Subject: Re: [boost] Boost.Convert. Take 2.
From: Andrzej Krzemienski (akrzemi1_at_[hidden])
Date: 2014-02-10 13:12:45
2014-02-10 4:58 GMT+01:00 Vladimir Batov <Vladimir.Batov_at_[hidden]>:
> Another day I came across a topic called "String to T conversions -
> getting it right this time <http://groups.google.com/a/
> isocpp.org/group/std-proposals/t/a9905ba8e4f33f3e>" on the "ISO C++
> Standard - Future Proposals <https://groups.google.com/a/
> isocpp.org/forum/#%21forum/std-proposals>" that got me
> interested/curious. Unfortunately, it seemed more of a discussion rather
> than a proposed/deployable solution to the string conversion issue. Then, I
> searched Boost archives to see if there was any development in that
> string-to-type conversion domain since my unsuccessful proposal about three
> years ago:
> From: Edward Diener <eldiener <at> tropicsoft.com>
> Subject: [Review] Boost.Convert, review manager analysis <
> Newsgroups: gmane.comp.lib.boost.devel <http://news.gmane.org/gmane.
> comp.lib.boost.devel>, gmane.comp.lib.boost.user <
> Date: 2011-05-06 15:01:06 GMT (2 years, 39 weeks, 6 days, 23 hours and 47
> minutes ago)
> Unfortunately I was not able to find anything. Apologies if I missed
> something major/serious (I was not exactly closely monitoring the list). Is
> anyone aware of any work done in the area? If not, then I am thinking if we
> could revisit the issue the original (and failed) Boost.Convert tried to
> address. I am not sure about others but for me that quite essential and
> seemingly simple task is still quite important. I was watching the
> development of the lexical_cast but did not see it going beyond its
> original frugal design. So, maybe we might have another look at the code
> that Boost.Convert has become and that I've been using/working on?..
> Convert V2... From past experience calling it Boost.Convert seems quite
> premature. :-) I only put Boost.Convert in the title as a reminder for
> those who participated in the original review.
> So, the code is at https://github.com/yet-another-user/boost.xtra. The
> docs are old (from the original proposal) so, if anyone interested, I'd
> suggest jumping right to the test/example code in libs/convert/test.
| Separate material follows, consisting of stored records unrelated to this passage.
(** * The IgaraGenerator workflow scheduler (workflow-executor.py)

    A shallow embedding of the [Generator] workflow class: its graph model
    (workflow-executor-types.py), the dependency index, the node state
    tracker and the scheduler engine.  The asyncio coroutines are embedded
    as an interleaving small-step machine: every coroutine is cut at its
    [await] points, and one step resumes one suspended coroutine with the
    outcome of the call it was waiting for and runs it to its next
    suspension. *)

From stdpp Require Import gmap strings list fin_maps fin_sets.

Open Scope string_scope.

(** ** Data model *)

(** [class Status(Enum)]; [name] is [Status.X.name], which is also what
    [__str__] returns. *)
Inductive Status := PENDING | EXECUTING | COMPLETED | SUCCESS | FAILED | SKIPPED.

Definition name (s : Status) : string :=
  match s with
  | PENDING => "PENDING"
  | EXECUTING => "EXECUTING"
  | COMPLETED => "COMPLETED"
  | SUCCESS => "SUCCESS"
  | FAILED => "FAILED"
  | SKIPPED => "SKIPPED"
  end.

(** JSON-compatible structured values: activity results, error payloads,
    node parameters. *)
#[warnings="-register-all"]
Inductive json :=
  | JStr (s : string)
  | JObj (fields : list (string * json)).

(** A node key as the scheduler handles it at run time.  The keys of
    [nodes] are strings; an edge endpoint is [Optional[str]], so the keys
    flowing out of the edge list may be Python's [None]. *)
Abbreviation Key := (option string).

(** [class Node(BaseModel)] *)
Record Node := { activity_id : string; params : list (string * json) }.

(** [class Edge(BaseModel)]: both endpoints default to [None]. *)
Record Edge := { from_node : Key; to_node : Key }.

(** [class DAG(BaseModel)] *)
Record DAG := { dag_edges : list Edge; dag_nodes : gmap string Node }.

(** [class GeneratorParams(BaseModel)] *)
Record GeneratorParams :=
  { dag : DAG; data_user_id : string; dataset_id : string; workflow_id : string }.

(** An entry of [executed_nodes]: [{"status": <name>, "output": <value>}]. *)
Record NodeState := { status : string; output : json }.

(** One patch operation [{"op":..., "path":..., "value":...}]. *)
Record PatchOp := { op : string; path : string; value : json }.
(** [Region.merge] is commutative, idempotent and associative on valid
    regions. *)
Theorem region_merge_is_a_semilattice (a b c : Region.t) :
  region_wf a -> region_wf b -> region_wf c ->
  Region.merge a b = Region.merge b a /\
  Region.merge a a = inr a /\
  (exists ab bc abc,
     Region.merge a b = inr ab /\ Region.merge b c = inr bc /\
     Region.merge ab c = inr abc /\ Region.merge a bc = inr abc).
Proof.
  intros Ha Hb Hc.
  destruct (merge_wf a b Ha Hb) as (ab & Hab & Hwab & Hab1 & Hab2 & Hableast).
  destruct (merge_wf b a Hb Ha) as (ba & Hba & _ & Hba1 & Hba2 & Hbaleast).
  destruct (merge_wf a a Ha Ha) as (aa & Haa & _ & Haa1 & _ & Haaleast).
  destruct (merge_wf b c Hb Hc) as (bc & Hbc & Hwbc & Hbc1 & Hbc2 & Hbcleast).
  destruct (merge_wf ab c Hwab Hc) as (abc & Habc & _ & H1 & H2 & Hleast).
  destruct (merge_wf a bc Ha Hwbc) as (abc' & Habc' & _ & H1' & H2' & Hleast').
  split; [|split].
  - rewrite Hab, Hba. f_equal. apply covers_antisym.
    + exact (Hbaleast ab Hab2 Hab1).
    + exact (Hableast ba Hba2 Hba1).
  - rewrite Haa. f_equal. apply covers_antisym; [exact Haa1|].
    exact (Haaleast a (covers_refl a) (covers_refl a)).
  - exists ab, bc, abc. split_and!; try done.
    rewrite Habc'. f_equal. apply covers_antisym.
    + apply Hleast.
      * apply Hableast; [exact H1'|exact (covers_trans _ _ _ H2' Hbc1)].
      * exact (covers_trans _ _ _ H2' Hbc2).
    + apply Hleast'.
      * exact (covers_trans _ _ _ H1 Hab1).
      * apply Hbcleast; [exact (covers_trans _ _ _ H1 Hab2)|exact H2].
Qed.

Lemma region_merge_is_a_semilattice_witness :
  Region.merge (Region.mk 0 0 1 0) (Region.mk 1 0 2 0)
  = Region.merge (Region.mk 1 0 2 0) (Region.mk 0 0 1 0).
Proof.
  apply (region_merge_is_a_semilattice
           (Region.mk 0 0 1 0) (Region.mk 1 0 2 0) (Region.mk 2 0 2 5));
    reflexivity.
Defined.

(** *** Matching of fingerprints *)

Section Grouping.
Context {A : Type} (key : A -> Z).

Lemma group_get_push h h' x (m : list (Z * list A)) :
  group_get h (group_push h' x m)
  = if h' =? h then Some (default [] (group_get h m) ++ [x])
    else group_get h m.
Proof.
  induction m as [|[h0 xs] r IH]; simpl.
  - destruct (Z.eqb_spec h' h) as [->|Hne]; [done|].
    by destruct (Z.eqb_spec h' h).
  - destruct (Z.eqb_spec h0 h') as [->|Hne]; simpl.
    + destruct (Z.eqb_spec h' h) as [->|Hne']; [done|done].
    + destruct (Z.eqb_spec h0 h) as [->|Hne'].
      * destruct (Z.eqb_spec h' h) as [->|]; [done|done].
      * apply IH.
Qed.

Lemma group_get_pushAll h (l : list A) : forall m,
  group_get h (pushAll key l m)
  = match group_get h m, filter (fun x => key x = h) l with
    | None, [] => None
    | o, f => Some (default [] o ++ f)
    end.
Proof.
  unfold pushAll.
  induction l as [|x r IH]; intros m; simpl.
  - destruct (group_get h m); simpl; [by rewrite app_nil_r|done].
  - rewrite IH, group_get_push. rewrite filter_cons.
    destruct (Z.eqb_spec (key x) h) as [Heq|Hne].
    + destruct (decide (key x = h)); [|done].
      destruct (group_get h m); simpl; by rewrite <- ?app_assoc.
    + destruct (decide (key x = h)); [done|]. done.
Qed.
Lemma retained_pairs_threshold (thr : Q) (om : frame overlap_row)
    (sales : list SalesRecord) :
  let rows := frame_rows (_identify_cannibalization thr om sales) in
  base <$> rows
    ≡ₚ filter (λ r, Qle_bool thr (overlap_pct r) = true) (frame_rows om)
  ∧ Forall (λ row, Qle_bool thr (overlap_pct (base row)) = true) rows.
Proof.
  cbv zeta. unfold _identify_cannibalization.
  destruct (frame_empty om) eqn:Hempty.
  { unfold frame_empty in Hempty. destruct (frame_rows om); [|done].
    split; [done|constructor]. }
  cbn [frame_rows].
  rewrite !(merge_left_lookup _ ss_sku) by apply sales_summary_keys.
  rewrite map_map.
  set (kept := filter _ (frame_rows om)).
  assert (Forall (λ r, Qle_bool thr (overlap_pct r) = true) kept) as Hkept.
  { apply Forall_forall. by intros r [? _]%list_elem_of_filter. }
  split.
  - rewrite stable_sort_perm. clearbody kept.
    induction kept as [|r kept IH]; [done|].
    cbn [map fmap list_fmap base]. constructor. apply IH. by inversion Hkept.
  - apply Forall_forall. intros row.
    rewrite elem_of_stable_sort.
    intros Hrow. apply (proj1 (list_elem_of_fmap _ _ _)) in Hrow.
    destruct Hrow as (r & -> & Hr). cbn [base].
    by apply (proj1 (Forall_forall _ _) Hkept).
Qed.

(** X3: the table of retained pairs holds exactly the rows of the overlap
    matrix at or above the threshold, each once (the two left joins with
    the sales summary neither drop nor repeat a pair), highest overlap
    first; [revenue1] and [revenue2] are the summed revenue of the sales
    records of the sku, and NaN for a sku without any sales record. *)
Theorem X3_retained_pairs (thr : Q) (om : frame overlap_row)
    (sales : list SalesRecord) :
  let rows := frame_rows (_identify_cannibalization thr om sales) in
  let revenue_of (k : string) : float :=
    if decide (k ∈ map s_sku sales)
    then Fin (Qsum (map s_revenue (filter (λ s, s_sku s = k) sales)))
    else NaN in
  base <$> rows
    ≡ₚ filter (λ r, Qle_bool thr (overlap_pct r) = true) (frame_rows om)
  ∧ Sorted (λ a b, (overlap_pct (base b) <= overlap_pct (base a))%Q) rows
  ∧ Forall (λ row, revenue1 row = revenue_of (sku1 (base row))
                   ∧ revenue2 row = revenue_of (sku2 (base row))) rows.
Proof.
  cbv zeta. unfold _identify_cannibalization.
  destruct (frame_empty om) eqn:Hempty.
  { unfold frame_empty in Hempty. destruct (frame_rows om); [|done].
    split; [done|]. split; constructor. }
  cbn [frame_rows].
  rewrite !(merge_left_lookup _ ss_sku) by apply sales_summary_keys.
  rewrite map_map.
  set (kept := filter _ (frame_rows om)).
  split; [|split].
  - rewrite stable_sort_perm. clearbody kept.
    induction kept as [|r kept IH]; [done|].
    cbn [map fmap list_fmap base]. by constructor.
  - eapply Sorted_weaken; [|apply stable_sort_sorted].
    + intros a b Hab. apply Qle_bool_iff. exact Hab.
    + intros a b. apply Qle_bool_total.
  - apply Forall_forall. intros row.
    rewrite elem_of_stable_sort.
    intros Hrow. apply (proj1 (list_elem_of_fmap _ _ _)) in Hrow.
    destruct Hrow as (r & -> & _).
    cbn [base revenue1 revenue2 fst snd].
    rewrite !sales_summary_lookup.
    split; by destruct (decide _).
Qed.

Lemma overlap_matrix_frame (data : list PurchaseEvent) :
  _calculate_overlap_matrix data
  = DataFrame (frame_rows (_calculate_overlap_matrix data)).
Proof.
  unfold _calculate_overlap_matrix. destruct data as [|e data]; [done|].
  by destruct (omap _ _).
Qed.
(* ===== verification/Bytes.v ===== *)
(** * Byte buffers, little-endian fields and bitmaps

    A C buffer is the list of its bytes (each a [Z]).  [load] and [store] are
    the bounds-checked accesses; [bit], [bit_set] and [bit_clear] are the bit
    operations every bitmap of the kernel uses. *)

From S2P Require Import Prelude.

Definition zlen {A} (l : list A) : Z := Z.of_nat (length l).

(** ** Slices and patches *)

Definition slice (off n : Z) (l : list Z) : list Z :=
  take (Z.to_nat n) (drop (Z.to_nat off) l).

Definition patch (off : Z) (bs l : list Z) : list Z :=
  list_inserts (Z.to_nat off) bs l.

Definition load (off n : Z) (l : list Z) : option (list Z) :=
  if (0 <=? off) && (0 <=? n) && (off + n <=? zlen l)
  then Some (slice off n l) else None.

Definition store (off : Z) (bs l : list Z) : option (list Z) :=
  if (0 <=? off) && (off + zlen bs <=? zlen l)
  then Some (patch off bs l) else None.

(** Little-endian fields of [n] bytes. *)
Definition le (n v : Z) : list Z := Z_to_little_endian n 8 v.
Definition le_val (bs : list Z) : Z := little_endian_to_Z 8 bs.

Definition load_le (n off : Z) (l : list Z) : option Z := le_val <$> load off n l.
Definition store_le (n off v : Z) (l : list Z) : option (list Z) :=
  store off (le n v) l.

(** Every element is a byte. *)
Definition is_byte (b : Z) : Prop := 0 <= b < 256.

Lemma zlen_nonneg {A} (l : list A) : 0 <= zlen l.
Proof. unfold zlen. lia. Qed.
#[export] Hint Resolve zlen_nonneg : kernel.

Lemma zlen_app {A} (l k : list A) : zlen (l ++ k) = zlen l + zlen k.
Proof. unfold zlen. rewrite length_app. lia. Qed.
Lemma zlen_cons {A} (x : A) l : zlen (x :: l) = 1 + zlen l.
Proof. change (x :: l) with ([x] ++ l). by rewrite zlen_app. Qed.
Lemma zlen_replicate {A} n (x : A) : 0 <= n -> zlen (replicate (Z.to_nat n) x) = n.
Proof. intros. unfold zlen. rewrite length_replicate. lia. Qed.

Lemma slice_lookup off n l i :
  0 <= off -> slice off n l !! i =
    if decide (Z.of_nat i < n) then l !! (Z.to_nat off + i)%nat else None.
Proof.
  intros. unfold slice. case_decide.
  - rewrite lookup_take_lt by lia. apply lookup_drop.
  - apply lookup_ge_None_2. rewrite length_take. lia.
Qed.

Lemma zlen_slice off n l :
  0 <= off -> 0 <= n -> off + n <= zlen l -> zlen (slice off n l) = n.
Proof. intros. unfold zlen, slice in *. rewrite length_take, length_drop. lia. Qed.

Lemma zlen_patch off bs l : zlen (patch off bs l) = zlen l.
Proof. unfold zlen, patch. by rewrite length_inserts. Qed.

Lemma patch_lookup_inside off bs l i :
  (Z.to_nat off <= i < Z.to_nat off + length bs)%nat -> (i < length l)%nat ->
  patch off bs l !! i = bs !! (i - Z.to_nat off)%nat.
Proof. intros. unfold patch. apply list_lookup_inserts; lia. Qed.

Lemma patch_lookup_outside off bs l i :
  (i < Z.to_nat off \/ Z.to_nat off + length bs <= i)%nat ->
  patch off bs l !! i = l !! i.
Proof.
  intros [?|?]; unfold patch.
  - apply list_lookup_inserts_lt; lia.
  - apply list_lookup_inserts_ge; lia.
Qed.

Lemma slice_patch_same off bs l :
  0 <= off -> off + zlen bs <= zlen l ->
  slice off (zlen bs) (patch off bs l) = bs.
Proof.
  intros Hoff Hlen. unfold zlen in *. apply list_eq. intros i.
  rewrite slice_lookup by lia. case_decide.
  - rewrite patch_lookup_inside by lia. f_equal. lia.
  - symmetry. apply lookup_ge_None_2. lia.
Qed.

Lemma slice_patch_disjoint o n off bs l :
  0 <= o -> 0 <= off -> o + n <= off \/ off + zlen bs <= o ->
  slice o n (patch off bs l) = slice o n l.
Proof.
  intros Ho Hoff H. unfold zlen in *. apply list_eq. intros i.
  rewrite !slice_lookup by lia. case_decide; [|done].
  apply patch_lookup_outside. lia.
Qed.

Lemma slice_slice a n b m l :
  0 <= a -> 0 <= b -> a + n <= m -> slice a n (slice b m l) = slice (b + a) n l.
Proof.
  intros. apply list_eq. intros i. rewrite !slice_lookup by lia.
  repeat case_decide; try lia; [|done]. f_equal. lia.
Qed.

Lemma slice_full l : slice 0 (zlen l) l = l.
Proof. unfold slice, zlen. rewrite drop_0, take_ge; [done|lia]. Qed.

Lemma slice_app_l n l k : n <= zlen l -> slice 0 n (l ++ k) = slice 0 n l.
Proof. intros. unfold slice, zlen in *. rewrite !drop_0, take_app_le; [done|lia]. Qed.

Lemma slice_app_r o n l k :
  zlen l <= o -> slice o n (l ++ k) = slice (o - zlen l) n k.
Proof.
  intros. unfold slice, zlen in *. rewrite drop_app_ge by lia. do 2 f_equal. lia.
Qed.

Lemma slice_split o a n l :
  0 <= o -> 0 <= a <= n -> slice o n l = slice o a l ++ slice (o + a) (n - a) l.
Proof.
  intros. unfold slice.
  replace (Z.to_nat n) with (Z.to_nat a + Z.to_nat (n - a))%nat by lia.
  rewrite <- take_take_drop, drop_drop. do 4 f_equal. lia.
Qed.

Lemma patch_id off l n :
  0 <= off -> patch off (slice off n l) l = l.
Proof.
  intros. apply list_eq. intros i.
  destruct (decide (Z.to_nat off <= i < Z.to_nat off + length (slice off n l))%nat) as [Hi|Hi].
  - assert (i < length l)%nat.
    { unfold slice in Hi. rewrite length_take, length_drop in Hi. lia. }
    rewrite patch_lookup_inside by lia.
    destruct (lookup_lt_is_Some_2 (slice off n l) (i - Z.to_nat off)%nat) as [x Hx]; [lia|].
    rewrite Hx. rewrite slice_lookup in Hx by lia.
    case_decide; [|done]. rewrite <- Hx. f_equal. lia.
  - apply patch_lookup_outside. lia.
Qed.

Lemma patch_full bs l : zlen bs = zlen l -> patch 0 bs l = bs.
Proof.
  unfold zlen. intros E. apply list_eq. intros i.
  destruct (decide (i < length l)%nat).
  - rewrite patch_lookup_inside by lia. f_equal. lia.
  - rewrite patch_lookup_outside by lia. rewrite !lookup_ge_None_2; [done|lia..].
Qed.

(** ** Checked accesses *)

Lemma load_ok off n l :
  0 <= off -> 0 <= n -> off + n <= zlen l -> load off n l = Some (slice off n l).
Proof.
  intros. unfold load.
  by rewrite (proj2 (Z.leb_le 0 off)), (proj2 (Z.leb_le 0 n)),
    (proj2 (Z.leb_le (off + n) (zlen l))) by lia.
Qed.

Lemma load_Some off n l bs :
  load off n l = Some bs ->
  0 <= off /\ 0 <= n /\ off + n <= zlen l /\ bs = slice off n l.
Proof.
  unfold load. intros H. destruct (_ && _ && _) eqn:E; [|done].
  rewrite !andb_true_iff, !Z.leb_le in E. simplify_eq. tauto.
Qed.

Lemma store_ok off bs l :
  0 <= off -> off + zlen bs <= zlen l -> store off bs l = Some (patch off bs l).
Proof.
  intros. unfold store.
  by rewrite (proj2 (Z.leb_le 0 off)), (proj2 (Z.leb_le _ (zlen l))) by lia.
Qed.

Lemma store_Some off bs l l' :
  store off bs l = Some l' ->
  0 <= off /\ off + zlen bs <= zlen l /\ l' = patch off bs l.
Proof.
  unfold store. intros H. destruct (_ && _) eqn:E; [|done].
  rewrite !andb_true_iff, !Z.leb_le in E. simplify_eq. tauto.
Qed.

(** ** Little-endian encoding *)

Lemma zlen_le n v : 0 <= n -> zlen (le n v) = n.
Proof. intros. unfold zlen, le. apply length_Z_to_little_endian. lia. Qed.

Lemma le_bytes n v : 0 <= n -> Forall is_byte (le n v).
Proof.
  intros. pose proof (Z_to_little_endian_bound n 8 v ltac:(lia) ltac:(lia)) as Hb.
  eapply Forall_impl; [exact Hb|]. unfold is_byte. simpl. lia.
Qed.

Lemma le_val_le n v : 0 <= n -> le_val (le n v) = v mod 2 ^ (n * 8).
Proof. intros. apply little_endian_to_Z_to_little_endian; lia. Qed.

Lemma le_val_le_small n v : 0 <= n -> 0 <= v < 2 ^ (n * 8) -> le_val (le n v) = v.
Proof. intros. rewrite le_val_le by lia. apply Z.mod_small. lia. Qed.

Lemma le_le_val bs : Forall is_byte bs -> le (zlen bs) (le_val bs) = bs.
Proof. intros. apply Z_to_little_endian_to_Z; unfold zlen; [lia..|done]. Qed.

Lemma le_val_bound bs : Forall is_byte bs -> 0 <= le_val bs < 2 ^ (zlen bs * 8).
Proof. intros. unfold zlen. apply little_endian_to_Z_bound; [lia|done]. Qed.

Lemma Forall_slice (P : Z -> Prop) off n l : Forall P l -> Forall P (slice off n l).
Proof. intros. by apply Forall_take, Forall_drop. Qed.

Lemma Forall_patch (P : Z -> Prop) off bs l :
  Forall P bs -> Forall P l -> Forall P (patch off bs l).
Proof. intros. by apply Forall_inserts. Qed.

(** ** Bits of a byte and bitmaps *)

(** [b & (1 << j)] as a truth value. *)
Definition byte_bit (b j : Z) : bool := negb (Z.land b (Z.shiftl 1 j) =? 0).

(** [b |= (1 << j)] and [b &= ~(1 << j)] on a [uint8_t]. *)
Definition byte_set (b j : Z) : Z := u8 (Z.lor b (Z.shiftl 1 j)).
Definition byte_clear (b j : Z) : Z := u8 (Z.land b (Z.lnot (Z.shiftl 1 j))).

(** Bit [k] of a buffer, least significant bit first. *)
Definition bit (bm : list Z) (k : Z) : bool :=
  Z.testbit (bm !!! Z.to_nat (k / 8)) (k mod 8).

Definition bit_set (bm : list Z) (k : Z) : list Z :=
  <[Z.to_nat (k / 8) := byte_set (bm !!! Z.to_nat (k / 8)) (k mod 8)]> bm.
Definition bit_clear (bm : list Z) (k : Z) : list Z :=
  <[Z.to_nat (k / 8) := byte_clear (bm !!! Z.to_nat (k / 8)) (k mod 8)]> bm.

Lemma testbit_shiftl_1 j i : 0 <= j -> Z.testbit (Z.shiftl 1 j) i = bool_decide (i = j).
Proof.
  intros. rewrite Z.shiftl_1_l. case_bool_decide as E.
  - subst. by apply Z.pow2_bits_true.
  - apply Z.pow2_bits_false. congruence.
Qed.

Lemma byte_bit_testbit b j : 0 <= j -> byte_bit b j = Z.testbit b j.
Proof.
  intros Hj. unfold byte_bit. destruct (Z.testbit b j) eqn:E.
  - destruct (Z.eqb_spec (Z.land b (Z.shiftl 1 j)) 0) as [H|]; [|done].
    apply (f_equal (fun z => Z.testbit z j)) in H.
    rewrite Z.land_spec, Z.bits_0, E, testbit_shiftl_1 in H by lia.
    by rewrite bool_decide_true in H.
  - rewrite (proj2 (Z.eqb_eq _ 0)); [done|]. apply Z.bits_inj_0. intros i.
    rewrite Z.land_spec, testbit_shiftl_1 by lia.
    case_bool_decide; [by subst; rewrite E|apply andb_false_r].
Qed.

Lemma u8_testbit z i : 0 <= i < 8 -> Z.testbit (u8 z) i = Z.testbit z i.
Proof. intros. unfold u8. by rewrite Z.mod_pow2_bits_low by lia. Qed.

Lemma byte_set_testbit b j i :
  0 <= j < 8 -> 0 <= i < 8 ->
  Z.testbit (byte_set b j) i = Z.testbit b i || bool_decide (i = j).
Proof.
  intros. unfold byte_set. rewrite u8_testbit, Z.lor_spec by lia.
  by rewrite testbit_shiftl_1 by lia.
Qed.

Lemma byte_clear_testbit b j i :
  0 <= j < 8 -> 0 <= i < 8 ->
  Z.testbit (byte_clear b j) i = Z.testbit b i && negb (bool_decide (i = j)).
Proof.
  intros. unfold byte_clear. rewrite u8_testbit, Z.land_spec, Z.lnot_spec by lia.
  by rewrite testbit_shiftl_1 by lia.
Qed.

Lemma bit_index_ne a b :
  0 <= a -> 0 <= b -> a <> b ->
  Z.to_nat (a / 8) <> Z.to_nat (b / 8) \/ a mod 8 <> b mod 8.
Proof.
  intros. pose proof (Z.div_mod a 8). pose proof (Z.div_mod b 8).
  pose proof (Z.div_pos a 8). pose proof (Z.div_pos b 8). lia.
Qed.

Lemma bit_in_range k n : 0 <= k < 8 * n -> (Z.to_nat (k / 8) < Z.to_nat n)%nat.
Proof.
  intros. pose proof (Z.div_lt_upper_bound k 8 n). pose proof (Z.div_pos k 8). lia.
Qed.

Lemma bit_set_spec bm k i :
  0 <= k < 8 * zlen bm -> 0 <= i ->
  bit (bit_set bm k) i = bit bm i || bool_decide (i = k).
Proof.
  intros Hk Hi. unfold bit, bit_set.
  pose proof (bit_in_range _ _ Hk). unfold zlen in *. rewrite Nat2Z.id in *.
  pose proof (Z.mod_pos_bound k 8). pose proof (Z.mod_pos_bound i 8).
  destruct (decide (Z.to_nat (i / 8) = Z.to_nat (k / 8))) as [E|E].
  - rewrite E, list_lookup_total_insert_eq, byte_set_testbit by lia. f_equal.
    apply bool_decide_ext.
    pose proof (Z.div_mod i 8). pose proof (Z.div_mod k 8).
    pose proof (Z.div_pos k 8). pose proof (Z.div_pos i 8). lia.
  - rewrite list_lookup_total_insert_ne by done.
    rewrite (bool_decide_false (i = k)) by congruence. by rewrite orb_false_r.
Qed.

Lemma bit_clear_spec bm k i :
  0 <= k < 8 * zlen bm -> 0 <= i ->
  bit (bit_clear bm k) i = bit bm i && negb (bool_decide (i = k)).
Proof.
  intros Hk Hi. unfold bit, bit_clear.
  pose proof (bit_in_range _ _ Hk). unfold zlen in *. rewrite Nat2Z.id in *.
  pose proof (Z.mod_pos_bound k 8). pose proof (Z.mod_pos_bound i 8).
  destruct (decide (Z.to_nat (i / 8) = Z.to_nat (k / 8))) as [E|E].
  - rewrite E, list_lookup_total_insert_eq, byte_clear_testbit by lia. do 2 f_equal.
    apply bool_decide_ext.
    pose proof (Z.div_mod i 8). pose proof (Z.div_mod k 8).
    pose proof (Z.div_pos k 8). pose proof (Z.div_pos i 8). lia.
  - rewrite list_lookup_total_insert_ne by done.
    rewrite (bool_decide_false (i = k)) by congruence. by rewrite andb_true_r.
Qed.

Lemma zlen_bit_set bm k : zlen (bit_set bm k) = zlen bm.
Proof. unfold zlen, bit_set. by rewrite length_insert. Qed.
Lemma zlen_bit_clear bm k : zlen (bit_clear bm k) = zlen bm.
Proof. unfold zlen, bit_clear. by rewrite length_insert. Qed.

Lemma bit_set_bytes bm k : Forall is_byte bm -> Forall is_byte (bit_set bm k).
Proof. intros. apply Forall_insert; [done|apply u8_bound]. Qed.
Lemma bit_clear_bytes bm k : Forall is_byte bm -> Forall is_byte (bit_clear bm k).
Proof. intros. apply Forall_insert; [done|apply u8_bound]. Qed.

(** ** Counting free positions *)

Definition count_free (f : Z -> bool) (n : Z) : Z :=
  Z.of_nat (length (filter (fun k => f k = false) (seqZ 0 n))).

Lemma filter_ext_in {A} (P Q : A -> Prop)
    `{!forall x, Decision (P x), !forall x, Decision (Q x)} (l : list A) :
  (forall x, x ∈ l -> P x <-> Q x) -> filter P l = filter Q l.
Proof.
  induction l as [|a l IH]; intros Hl; [done|].
  rewrite !filter_cons, IH by (intros; apply Hl; set_solver).
  destruct (Hl a (list_elem_of_here a l)) as [HPQ HQP].
  do 2 case_decide; tauto.
Qed.

Lemma count_free_ext f g n :
  (forall k, 0 <= k < n -> f k = g k) -> count_free f n = count_free g n.
Proof.
  intros H. unfold count_free. do 2 f_equal. apply filter_ext_in.
  intros k Hk%elem_of_seqZ. by rewrite H by lia.
Qed.

Lemma seqZ_split_at n k :
  0 <= k < n -> seqZ 0 n = seqZ 0 k ++ [k] ++ seqZ (k + 1) (n - k - 1).
Proof.
  intros. replace n with (k + (1 + (n - k - 1))) at 1 by lia.
  rewrite (seqZ_app 0 k) by lia. f_equal.
  rewrite (seqZ_app _ 1) by lia. by rewrite Z.add_0_l.
Qed.

(** Marking one free position removes exactly one from the count. *)
Lemma count_free_mark f g n k :
  0 <= k < n -> f k = false -> g k = true ->
  (forall i, 0 <= i < n -> i <> k -> g i = f i) ->
  count_free g n = count_free f n - 1.
Proof.
  intros Hk Hf Hg Heq. unfold count_free.
  rewrite (seqZ_split_at n k) by lia. rewrite !filter_app, !length_app. simpl.
  rewrite !filter_cons, !filter_nil. rewrite Hf, Hg. simpl.
  rewrite (filter_ext_in (fun k => g k = false) (fun k => f k = false) (seqZ 0 k)).
  2:{ intros i Hi%elem_of_seqZ. by rewrite Heq by lia. }
  rewrite (filter_ext_in (fun k => g k = false) (fun k => f k = false)
             (seqZ (k + 1) (n - k - 1))).
  2:{ intros i Hi%elem_of_seqZ. by rewrite Heq by lia. }
  rewrite ?decide_True, ?decide_False by congruence. simpl. lia.
Qed.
> Apologies for the inconvenience but for now I'll try to see if I should put
> any effort updating the docs for possible submission.
I never participated in the original review, so pardon me if what I bring
up was already addressed or dismissed.
There are at least two reasons why I would prefer your library to
lexical_cast. First, it lets me customize the locale, which I was always
missing. Second, it doesn't force me to throw exceptions (and make the
program go slower, if I just want to test if my string is convertible to
But there are two reasons, that discourage me from using the library: first
that it "pretends" it returns my T, whereas in fact it returns a wrapper
convertible to T. Users will get a lot of surprise, when they try to write:
auto my_str = convert<std::string>::from(1, ..);
Also, I am likely to select an incorrect function overload, if I pass the
result to the function template.
Second thing that bothers me is that for the result type to be able to
offer all these checks an otherwise unnecessary runtime overhead is
imposed. 'result' stores both optional<T> and a flag indicating how to deal
with the lack of value. since, in order to write into T you need to
default-construct it anyway (or move construct it), it looks it should be
enough to have 'result' contain a non-optional T and more sophisticated
flag that also stores the information about having a real T.
I would like to suggest two things:
1. Would it not be possible to have an overload that does not take the
stream object? It would mean we want to use some default char-based stream
with any locale. The newbies would not have to bother with what it is, when
they only want to convert an int to a string?
2. Would it be possible to consider returning tr2::optional instead of
'result'? It is different than boost::optional in a couple of aspects.
After a lots of changes, the
final shape of it is here:
http://www.open-std.org/jtc1/sc22/wg21/docs/papers/2013/n3793.html and the
reference implementation is here: https://github.com/akrzemi1/Optional
tr2::optional offers 4 ways of dealing with the missing (unset) value:
First: if (rslt) use (*rslt); // check it manually
Second: use (rslt.value_or(1)); // use default value
Third: use (rslt.value()); // throw if no value
Fourth: use (*rslt); // use without checks
the fourth result is not to be underestimated. Sometimes I am sure my int
will successfully convert to a string, and I do not want to pay the price
for an extra check.
Returning an optional would somehow separate responsibilities: conversion
function only converts, and optional is a well-understood general-purpose
wrapper for dealing with a potentially missing value.
I am pretty sure we could adapt boost::optional to tr2::optional's
Or are there reasons not to use optional?